## The records
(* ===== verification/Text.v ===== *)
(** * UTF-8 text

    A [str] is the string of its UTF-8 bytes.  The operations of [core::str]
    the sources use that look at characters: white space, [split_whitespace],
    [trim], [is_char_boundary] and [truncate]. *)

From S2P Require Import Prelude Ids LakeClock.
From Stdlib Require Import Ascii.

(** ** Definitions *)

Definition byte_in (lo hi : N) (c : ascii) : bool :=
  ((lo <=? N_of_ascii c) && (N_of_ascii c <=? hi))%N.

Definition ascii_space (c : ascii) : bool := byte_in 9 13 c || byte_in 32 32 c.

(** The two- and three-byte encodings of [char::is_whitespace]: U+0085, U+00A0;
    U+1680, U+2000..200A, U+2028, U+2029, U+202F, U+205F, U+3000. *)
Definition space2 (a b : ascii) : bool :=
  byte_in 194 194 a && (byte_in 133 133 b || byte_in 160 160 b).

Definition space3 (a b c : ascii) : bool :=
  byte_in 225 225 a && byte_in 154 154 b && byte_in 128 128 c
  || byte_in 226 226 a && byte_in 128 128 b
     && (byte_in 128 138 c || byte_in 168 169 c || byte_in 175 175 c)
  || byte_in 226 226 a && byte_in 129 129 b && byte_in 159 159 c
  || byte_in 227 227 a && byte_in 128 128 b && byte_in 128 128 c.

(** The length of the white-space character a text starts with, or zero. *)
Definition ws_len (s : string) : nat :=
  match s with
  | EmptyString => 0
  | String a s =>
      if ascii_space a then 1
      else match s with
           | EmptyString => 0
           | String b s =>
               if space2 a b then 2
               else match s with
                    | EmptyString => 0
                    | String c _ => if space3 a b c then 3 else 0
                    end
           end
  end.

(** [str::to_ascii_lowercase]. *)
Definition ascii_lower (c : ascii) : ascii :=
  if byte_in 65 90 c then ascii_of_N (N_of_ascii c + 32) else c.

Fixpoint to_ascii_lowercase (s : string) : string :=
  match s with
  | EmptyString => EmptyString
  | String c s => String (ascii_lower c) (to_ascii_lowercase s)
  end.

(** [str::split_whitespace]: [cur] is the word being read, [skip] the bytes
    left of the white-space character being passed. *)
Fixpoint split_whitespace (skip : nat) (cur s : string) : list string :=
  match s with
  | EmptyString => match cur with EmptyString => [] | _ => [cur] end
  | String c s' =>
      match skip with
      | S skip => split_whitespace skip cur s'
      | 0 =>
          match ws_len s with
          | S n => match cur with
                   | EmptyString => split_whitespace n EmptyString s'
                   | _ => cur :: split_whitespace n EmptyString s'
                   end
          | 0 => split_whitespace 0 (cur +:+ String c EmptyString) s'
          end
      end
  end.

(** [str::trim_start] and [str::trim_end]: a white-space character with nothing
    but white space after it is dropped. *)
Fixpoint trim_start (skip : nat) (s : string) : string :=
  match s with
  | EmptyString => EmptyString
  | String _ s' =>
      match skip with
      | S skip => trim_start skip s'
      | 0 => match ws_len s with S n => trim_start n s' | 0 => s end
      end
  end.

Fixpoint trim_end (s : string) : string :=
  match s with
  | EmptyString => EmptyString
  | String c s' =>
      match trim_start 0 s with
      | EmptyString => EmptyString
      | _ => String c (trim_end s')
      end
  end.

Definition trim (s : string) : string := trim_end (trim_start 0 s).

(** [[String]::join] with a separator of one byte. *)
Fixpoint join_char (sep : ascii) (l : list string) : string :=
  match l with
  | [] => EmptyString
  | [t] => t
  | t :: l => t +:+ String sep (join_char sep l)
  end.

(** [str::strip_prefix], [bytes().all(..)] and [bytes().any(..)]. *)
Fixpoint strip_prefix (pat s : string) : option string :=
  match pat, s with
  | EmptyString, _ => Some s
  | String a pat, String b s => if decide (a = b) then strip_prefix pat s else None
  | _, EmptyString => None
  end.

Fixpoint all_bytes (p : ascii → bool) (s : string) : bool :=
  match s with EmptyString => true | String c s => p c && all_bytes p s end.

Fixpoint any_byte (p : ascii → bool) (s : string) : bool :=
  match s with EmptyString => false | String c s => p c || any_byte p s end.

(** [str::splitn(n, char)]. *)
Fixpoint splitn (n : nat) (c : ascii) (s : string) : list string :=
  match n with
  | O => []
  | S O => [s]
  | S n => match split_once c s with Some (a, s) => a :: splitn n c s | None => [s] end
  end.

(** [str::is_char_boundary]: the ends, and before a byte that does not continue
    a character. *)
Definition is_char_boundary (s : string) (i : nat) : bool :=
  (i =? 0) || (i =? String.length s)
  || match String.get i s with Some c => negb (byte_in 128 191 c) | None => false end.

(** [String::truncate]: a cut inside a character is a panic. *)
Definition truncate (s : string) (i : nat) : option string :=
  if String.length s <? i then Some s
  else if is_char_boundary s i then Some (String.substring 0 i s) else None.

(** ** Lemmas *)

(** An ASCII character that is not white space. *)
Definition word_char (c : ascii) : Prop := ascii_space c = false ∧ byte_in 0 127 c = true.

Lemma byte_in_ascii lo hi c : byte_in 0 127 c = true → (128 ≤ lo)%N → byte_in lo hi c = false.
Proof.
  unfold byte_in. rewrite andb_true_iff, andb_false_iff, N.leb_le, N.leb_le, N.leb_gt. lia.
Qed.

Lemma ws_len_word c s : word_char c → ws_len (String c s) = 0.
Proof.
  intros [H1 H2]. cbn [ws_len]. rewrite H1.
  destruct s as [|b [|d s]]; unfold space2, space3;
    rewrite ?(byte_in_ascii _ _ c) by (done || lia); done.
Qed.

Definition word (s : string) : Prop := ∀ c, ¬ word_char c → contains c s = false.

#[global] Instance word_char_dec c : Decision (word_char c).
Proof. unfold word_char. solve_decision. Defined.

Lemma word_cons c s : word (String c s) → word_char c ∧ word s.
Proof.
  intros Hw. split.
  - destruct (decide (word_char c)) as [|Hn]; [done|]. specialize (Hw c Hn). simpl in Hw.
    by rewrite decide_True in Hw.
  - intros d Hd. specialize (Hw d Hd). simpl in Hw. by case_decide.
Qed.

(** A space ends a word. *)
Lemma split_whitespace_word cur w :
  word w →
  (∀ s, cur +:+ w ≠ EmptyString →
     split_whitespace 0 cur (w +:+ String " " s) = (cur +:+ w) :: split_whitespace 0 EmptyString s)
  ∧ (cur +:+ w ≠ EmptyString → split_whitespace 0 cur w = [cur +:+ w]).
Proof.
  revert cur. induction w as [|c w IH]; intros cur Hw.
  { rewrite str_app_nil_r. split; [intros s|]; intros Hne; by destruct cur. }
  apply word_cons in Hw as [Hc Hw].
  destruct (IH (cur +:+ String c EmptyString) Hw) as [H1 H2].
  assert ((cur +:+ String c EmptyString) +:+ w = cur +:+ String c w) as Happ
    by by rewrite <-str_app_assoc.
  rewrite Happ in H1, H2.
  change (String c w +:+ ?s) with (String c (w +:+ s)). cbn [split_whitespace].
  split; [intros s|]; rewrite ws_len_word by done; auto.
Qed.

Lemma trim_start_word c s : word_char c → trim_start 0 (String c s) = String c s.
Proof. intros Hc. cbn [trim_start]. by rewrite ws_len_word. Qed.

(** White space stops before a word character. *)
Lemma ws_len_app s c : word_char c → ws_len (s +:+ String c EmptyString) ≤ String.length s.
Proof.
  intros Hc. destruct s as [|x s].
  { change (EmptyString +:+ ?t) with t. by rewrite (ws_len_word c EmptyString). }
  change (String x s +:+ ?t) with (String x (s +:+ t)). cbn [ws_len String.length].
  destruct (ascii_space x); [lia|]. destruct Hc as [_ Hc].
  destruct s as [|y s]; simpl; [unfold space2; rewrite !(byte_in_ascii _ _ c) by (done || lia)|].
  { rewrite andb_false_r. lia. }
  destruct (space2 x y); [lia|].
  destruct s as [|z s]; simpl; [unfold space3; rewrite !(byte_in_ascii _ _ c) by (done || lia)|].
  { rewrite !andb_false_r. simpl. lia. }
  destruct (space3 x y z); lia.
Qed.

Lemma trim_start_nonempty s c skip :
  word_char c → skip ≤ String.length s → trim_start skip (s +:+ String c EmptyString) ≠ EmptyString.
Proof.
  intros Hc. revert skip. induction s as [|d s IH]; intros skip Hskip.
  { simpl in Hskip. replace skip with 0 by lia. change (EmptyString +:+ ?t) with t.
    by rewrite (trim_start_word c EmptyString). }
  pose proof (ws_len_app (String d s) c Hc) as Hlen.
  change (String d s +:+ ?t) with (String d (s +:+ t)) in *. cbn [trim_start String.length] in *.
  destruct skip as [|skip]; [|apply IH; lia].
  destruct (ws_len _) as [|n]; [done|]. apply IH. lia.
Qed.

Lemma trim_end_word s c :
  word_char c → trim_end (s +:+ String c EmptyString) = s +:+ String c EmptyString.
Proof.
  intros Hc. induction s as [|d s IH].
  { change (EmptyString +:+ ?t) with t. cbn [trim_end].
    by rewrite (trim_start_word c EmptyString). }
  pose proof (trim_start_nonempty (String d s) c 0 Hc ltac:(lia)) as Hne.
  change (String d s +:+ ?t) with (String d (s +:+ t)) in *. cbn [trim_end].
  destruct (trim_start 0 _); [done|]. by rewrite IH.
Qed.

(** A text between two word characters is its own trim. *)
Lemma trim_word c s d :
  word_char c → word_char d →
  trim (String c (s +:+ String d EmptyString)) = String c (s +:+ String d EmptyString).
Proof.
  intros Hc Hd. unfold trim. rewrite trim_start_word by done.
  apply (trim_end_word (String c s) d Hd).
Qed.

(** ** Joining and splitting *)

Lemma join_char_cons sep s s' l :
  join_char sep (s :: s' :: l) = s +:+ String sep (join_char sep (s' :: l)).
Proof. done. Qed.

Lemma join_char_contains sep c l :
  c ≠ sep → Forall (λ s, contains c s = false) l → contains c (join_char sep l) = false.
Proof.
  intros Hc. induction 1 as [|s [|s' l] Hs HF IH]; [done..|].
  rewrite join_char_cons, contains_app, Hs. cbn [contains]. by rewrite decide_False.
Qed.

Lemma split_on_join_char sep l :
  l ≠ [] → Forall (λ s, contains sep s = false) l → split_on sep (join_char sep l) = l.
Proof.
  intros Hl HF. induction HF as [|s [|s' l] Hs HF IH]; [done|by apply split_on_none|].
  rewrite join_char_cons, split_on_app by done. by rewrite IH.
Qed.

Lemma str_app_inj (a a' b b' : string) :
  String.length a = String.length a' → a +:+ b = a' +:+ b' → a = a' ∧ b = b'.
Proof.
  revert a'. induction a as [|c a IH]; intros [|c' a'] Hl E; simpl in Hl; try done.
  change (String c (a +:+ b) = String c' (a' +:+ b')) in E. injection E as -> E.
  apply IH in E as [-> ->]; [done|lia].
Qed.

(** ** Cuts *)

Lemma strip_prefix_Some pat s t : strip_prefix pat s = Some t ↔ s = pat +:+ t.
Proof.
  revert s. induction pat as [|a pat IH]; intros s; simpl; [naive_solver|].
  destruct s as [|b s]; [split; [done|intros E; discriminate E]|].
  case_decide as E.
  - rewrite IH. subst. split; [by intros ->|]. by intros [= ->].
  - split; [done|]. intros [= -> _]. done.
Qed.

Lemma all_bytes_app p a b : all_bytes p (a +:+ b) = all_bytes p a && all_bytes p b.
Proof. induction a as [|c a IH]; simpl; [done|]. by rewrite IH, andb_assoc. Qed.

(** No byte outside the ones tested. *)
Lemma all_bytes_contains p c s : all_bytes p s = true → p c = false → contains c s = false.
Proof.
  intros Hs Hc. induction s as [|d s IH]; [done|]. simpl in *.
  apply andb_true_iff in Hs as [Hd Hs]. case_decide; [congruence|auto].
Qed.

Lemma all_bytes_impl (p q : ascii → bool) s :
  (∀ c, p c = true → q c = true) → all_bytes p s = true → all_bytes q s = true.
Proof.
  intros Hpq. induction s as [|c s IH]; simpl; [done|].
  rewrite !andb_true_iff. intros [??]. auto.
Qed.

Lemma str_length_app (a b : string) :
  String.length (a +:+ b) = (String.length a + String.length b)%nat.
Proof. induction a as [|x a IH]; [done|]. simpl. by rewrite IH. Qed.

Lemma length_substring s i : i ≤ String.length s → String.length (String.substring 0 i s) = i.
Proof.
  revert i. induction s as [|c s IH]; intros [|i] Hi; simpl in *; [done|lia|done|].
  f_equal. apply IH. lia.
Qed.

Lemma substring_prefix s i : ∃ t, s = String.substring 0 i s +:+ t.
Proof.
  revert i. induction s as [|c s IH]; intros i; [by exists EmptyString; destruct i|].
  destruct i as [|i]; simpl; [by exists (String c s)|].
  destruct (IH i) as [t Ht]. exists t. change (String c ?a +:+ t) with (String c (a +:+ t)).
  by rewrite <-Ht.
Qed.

---

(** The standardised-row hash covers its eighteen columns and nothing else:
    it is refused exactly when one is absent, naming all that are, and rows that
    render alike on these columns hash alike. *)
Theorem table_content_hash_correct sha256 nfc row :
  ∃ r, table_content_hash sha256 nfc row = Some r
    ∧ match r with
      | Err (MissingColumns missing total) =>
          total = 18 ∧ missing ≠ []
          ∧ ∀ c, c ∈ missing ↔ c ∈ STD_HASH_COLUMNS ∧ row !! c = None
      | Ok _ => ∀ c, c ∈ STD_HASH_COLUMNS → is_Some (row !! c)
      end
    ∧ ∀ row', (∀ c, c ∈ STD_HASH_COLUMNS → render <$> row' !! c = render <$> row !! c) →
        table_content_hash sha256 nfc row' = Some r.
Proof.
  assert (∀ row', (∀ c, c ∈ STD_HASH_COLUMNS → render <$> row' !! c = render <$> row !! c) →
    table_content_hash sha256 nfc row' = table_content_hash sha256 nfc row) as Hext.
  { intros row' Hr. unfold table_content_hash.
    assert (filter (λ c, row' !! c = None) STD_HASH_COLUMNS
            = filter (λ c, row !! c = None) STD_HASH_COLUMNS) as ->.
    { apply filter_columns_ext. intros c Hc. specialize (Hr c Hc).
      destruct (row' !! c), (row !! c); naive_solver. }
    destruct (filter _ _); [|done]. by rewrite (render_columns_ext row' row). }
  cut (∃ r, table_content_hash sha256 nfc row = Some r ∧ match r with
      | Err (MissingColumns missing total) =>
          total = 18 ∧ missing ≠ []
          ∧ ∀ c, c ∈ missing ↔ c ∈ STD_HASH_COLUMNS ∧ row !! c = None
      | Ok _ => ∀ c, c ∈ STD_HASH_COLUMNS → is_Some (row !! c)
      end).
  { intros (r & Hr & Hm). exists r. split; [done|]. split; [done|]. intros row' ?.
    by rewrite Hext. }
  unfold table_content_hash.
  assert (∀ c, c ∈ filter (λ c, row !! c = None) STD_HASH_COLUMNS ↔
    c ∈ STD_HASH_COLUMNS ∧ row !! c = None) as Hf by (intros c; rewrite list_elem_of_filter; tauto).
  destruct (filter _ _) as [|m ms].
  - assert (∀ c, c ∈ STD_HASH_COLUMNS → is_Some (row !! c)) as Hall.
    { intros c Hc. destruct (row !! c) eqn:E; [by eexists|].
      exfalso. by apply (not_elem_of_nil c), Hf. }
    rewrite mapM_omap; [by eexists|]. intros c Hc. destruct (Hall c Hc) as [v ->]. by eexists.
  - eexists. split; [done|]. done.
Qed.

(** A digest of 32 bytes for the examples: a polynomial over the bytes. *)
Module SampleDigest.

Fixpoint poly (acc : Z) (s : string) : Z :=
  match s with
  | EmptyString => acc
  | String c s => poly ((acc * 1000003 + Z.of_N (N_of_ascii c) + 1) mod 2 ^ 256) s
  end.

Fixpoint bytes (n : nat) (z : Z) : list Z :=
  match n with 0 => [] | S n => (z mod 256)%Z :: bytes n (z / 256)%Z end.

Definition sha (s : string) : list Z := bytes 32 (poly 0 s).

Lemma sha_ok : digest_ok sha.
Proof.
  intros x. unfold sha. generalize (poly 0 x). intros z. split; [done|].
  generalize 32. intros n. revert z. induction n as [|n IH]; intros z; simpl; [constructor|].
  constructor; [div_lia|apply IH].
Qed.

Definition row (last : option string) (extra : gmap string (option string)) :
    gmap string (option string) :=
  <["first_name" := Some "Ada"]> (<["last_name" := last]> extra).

## Instructions to follow
Taking the lines above, repeat exactly those from the line that contains "(* ===== verification/Text.v ===== *)" through the line that contains "Definition ws_len (s", and both of those lines as well. Include nothing else.

## Solution to the exercise
(* ===== verification/Text.v ===== *)
(** * UTF-8 text

    A [str] is the string of its UTF-8 bytes.  The operations of [core::str]
    the sources use that look at characters: white space, [split_whitespace],
    [trim], [is_char_boundary] and [truncate]. *)

From S2P Require Import Prelude Ids LakeClock.
From Stdlib Require Import Ascii.

(** ** Definitions *)

Definition byte_in (lo hi : N) (c : ascii) : bool :=
  ((lo <=? N_of_ascii c) && (N_of_ascii c <=? hi))%N.

Definition ascii_space (c : ascii) : bool := byte_in 9 13 c || byte_in 32 32 c.

(** The two- and three-byte encodings of [char::is_whitespace]: U+0085, U+00A0;
    U+1680, U+2000..200A, U+2028, U+2029, U+202F, U+205F, U+3000. *)
Definition space2 (a b : ascii) : bool :=
  byte_in 194 194 a && (byte_in 133 133 b || byte_in 160 160 b).

Definition space3 (a b c : ascii) : bool :=
  byte_in 225 225 a && byte_in 154 154 b && byte_in 128 128 c
  || byte_in 226 226 a && byte_in 128 128 b
     && (byte_in 128 138 c || byte_in 168 169 c || byte_in 175 175 c)
  || byte_in 226 226 a && byte_in 129 129 b && byte_in 159 159 c
  || byte_in 227 227 a && byte_in 128 128 b && byte_in 128 128 c.

(** The length of the white-space character a text starts with, or zero. *)
Definition ws_len (s : string) : nat :=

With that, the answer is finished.